Restaurants, on the other hand, work equally hard to distinguish critics so that they can take better care not to mess up anywhere. Chef Eric Ripert makes sure there are pictures of the current top critics in the back area of Le Bernardin restaurant so that the chances of the staff identifying them are greater. Some restaurants even offer a bonus to employees who successfully spot reviewers at a table.
In my case, hardly anyone in the industry knows me or would recognize me, so the restaurant staff will never realize that they’re being reviewed. Even if they do, I don’t have much of a readership and therefore my opinion will not particularly matter to them (yet).
Neutral like Water
Like professionally compiled reviews, my work will also be completely unbiased. They will solely depend on my experience at the destination from start to finish. I will try my best to not be influenced by other reviews or word of mouth, and will not review restaurants that I could be reckoned partial towards, like the one I work at for example.
A Job Nevertheless
A full-time paid food critic gets to dine at a whole lot of restaurants at someone else’s expense. These may be incredible or disastrous experiences but more often than not, they are simply ordinary. And believe it or not, a good write up takes hard work. The critic must be constantly observant and critical of every aspect of the dining experience and therefore usually cannot afford to enjoy the meal.
Being a hotel management as well as a culinary arts graduate and having had to learn the nitty-gritties that make up a great dining experience, I cannot help but be critical every time I dine at a restaurant anyway.

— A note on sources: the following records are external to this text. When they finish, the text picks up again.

(** * Pointer input of the aminal terminal emulator: [gui/mouse.go], [gui/scrollbar.go]

    A shallow embedding of the mouse dispatcher, the left-click counter, the
    xterm mouse-protocol encoder and the scrollbar controller, with the
    properties stated about them.

    Conventions.
    - Go [int] is a 64-bit two's-complement integer: a [Z] kept in range by
      [wrap64]; [uint16(n)] is [n mod 2^16]; [rune] is [int32].
    - [float32] and [float64] are IEEE 754 binary32 and binary64 with
      round-to-nearest-even: module [Float] below.
    - A call to a collaborator outside these files (terminal, buffer, window)
      is recorded as an [Effect] in a trace; what a collaborator answers is
      read from an [Env] record.
    - [panic] is the outcome [Panicked]. *)

From Stdlib Require Import ZArith QArith Qround Qabs Qpower Qreduction.
From Stdlib Require Import Lia Lqa List Bool String Ascii.
From Stdlib Require Import SpecFloat.
Import ListNotations.

Local Open Scope Z_scope.

(** ** Machine integers *)

Module GoInt.

Definition min_int : Z := - 2 ^ 63.
Definition max_int : Z := 2 ^ 63 - 1.

(** Two's-complement reduction to 64 bits: the value of every [int]
    operation. *)
Definition wrap64 (z : Z) : Z := (z + 2 ^ 63) mod 2 ^ 64 - 2 ^ 63.

(** [int32(z)], the conversion to [rune]. *)
Definition wrap32 (z : Z) : Z := (z + 2 ^ 31) mod 2 ^ 32 - 2 ^ 31.

Definition in_int (z : Z) : Prop := min_int <= z <= max_int.

Definition add (a b : Z) : Z := wrap64 (a + b).
Definition sub (a b : Z) : Z := wrap64 (a - b).

(** [uint16(z)] and [byte(z)] of an integer. *)
Definition uint16 (z : Z) : Z := z mod 2 ^ 16.
Definition uint8 (z : Z) : Z := z mod 2 ^ 8.

End GoInt.

(** ** IEEE 754 binary floating point

  A float is a NaN, a signed infinity, a signed zero or a non-zero rational
  (the exact value it denotes).  Every operation computes the exact result
  and rounds it to the format with [round]: to nearest, ties to even, with
  gradual underflow and overflow to infinity. *)

Module Float.

Local Open Scope Q_scope.

Inductive float : Type :=
| FNaN
| FInf (neg : bool)
| FZero (neg : bool)
| FNum (v : Q).

Record format : Type := { prec : Z; emax : Z }.

Definition binary32 : format := {| prec := 24; emax := 128 |}.
Definition binary64 : format := {| prec := 53; emax := 1024 |}.

Definition pow2 (e : Z) : Q := (2 # 1) ^ e.

(** [floor (log2 x)] of a positive rational. *)
Definition ilog2 (x : Q) : Z :=
  let k := (Z.log2 (Qnum x) - Z.log2 (Zpos (Qden x)))%Z in
  if Qle_bool (pow2 k) x then k else (k - 1)%Z.

(** Nearest integer, ties to even. *)
Definition rne (q : Q) : Z :=
  let f := Qfloor q in
  match Qcompare (q - inject_Z f) (1 # 2) with
  | Lt => f
  | Gt => (f + 1)%Z
  | Eq => if Z.even f then f else (f + 1)%Z
  end.

(** Exponent of the last place of a positive [x]: [prec] significant bits,
    never below the subnormal exponent [3 - emax - prec]. *)
Definition qexp (fmt : format) (x : Q) : Z :=
  Z.max (ilog2 x + 1 - prec fmt) (3 - emax fmt - prec fmt).

(** The rounded magnitude of a positive [x], before the overflow test. *)
Definition rpos (fmt : format) (x : Q) : Q :=
  inject_Z (rne (x / pow2 (qexp fmt x))) * pow2 (qexp fmt x).

Definition round (fmt : format) (x : Q) : float :=
  match Qcompare x 0 with
  | Eq => FZero false
  | Gt =>
      let r := rpos fmt x in
      if Qeq_bool r 0 then FZero false
      else if Qle_bool (pow2 (emax fmt)) r then FInf false
      else FNum (Qred r)
  | Lt =>
      let r := rpos fmt (- x) in
      if Qeq_bool r 0 then FZero true
      else if Qle_bool (pow2 (emax fmt)) r then FInf true
      else FNum (Qred (- r))
  end.

Definition is_neg (x : float) : bool :=
  match x with
  | FNaN => false
  | FInf s | FZero s => s
  | FNum v => match Qcompare v 0 with Lt => true | _ => false end
  end.

Definition opp (x : float) : float :=
  match x with
  | FNaN => FNaN
  | FInf s => FInf (negb s)
  | FZero s => FZero (negb s)
  | FNum v => FNum (Qred (- v))
  end.

Definition add (fmt : format) (x y : float) : float :=
  match x, y with
  | FNaN, _ | _, FNaN => FNaN
  | FInf s, FInf t => if Bool.eqb s t then FInf s else FNaN
  | FInf s, _ | _, FInf s => FInf s
  | FZero s, FZero t => FZero (s && t)
  | FZero _, FNum v | FNum v, FZero _ => round fmt v
  | FNum v, FNum w => round fmt (v + w)
  end.

Definition sub (fmt : format) (x y : float) : float := add fmt x (opp y).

The only difference when I’m reviewing a restaurant is that I'll write about it later.
The polarity of a restaurant review is based on several factors including, but not limited to, food, service, value for money, and ambience. Great service can sometimes make up for mediocre food but excellent food can easily be ruined by terrible service or an uncomfortable ambience. However, in the end, it is about the experience of dining as a whole that lends the final verdict and the answer to the question, "Is it worth your while to go dine there?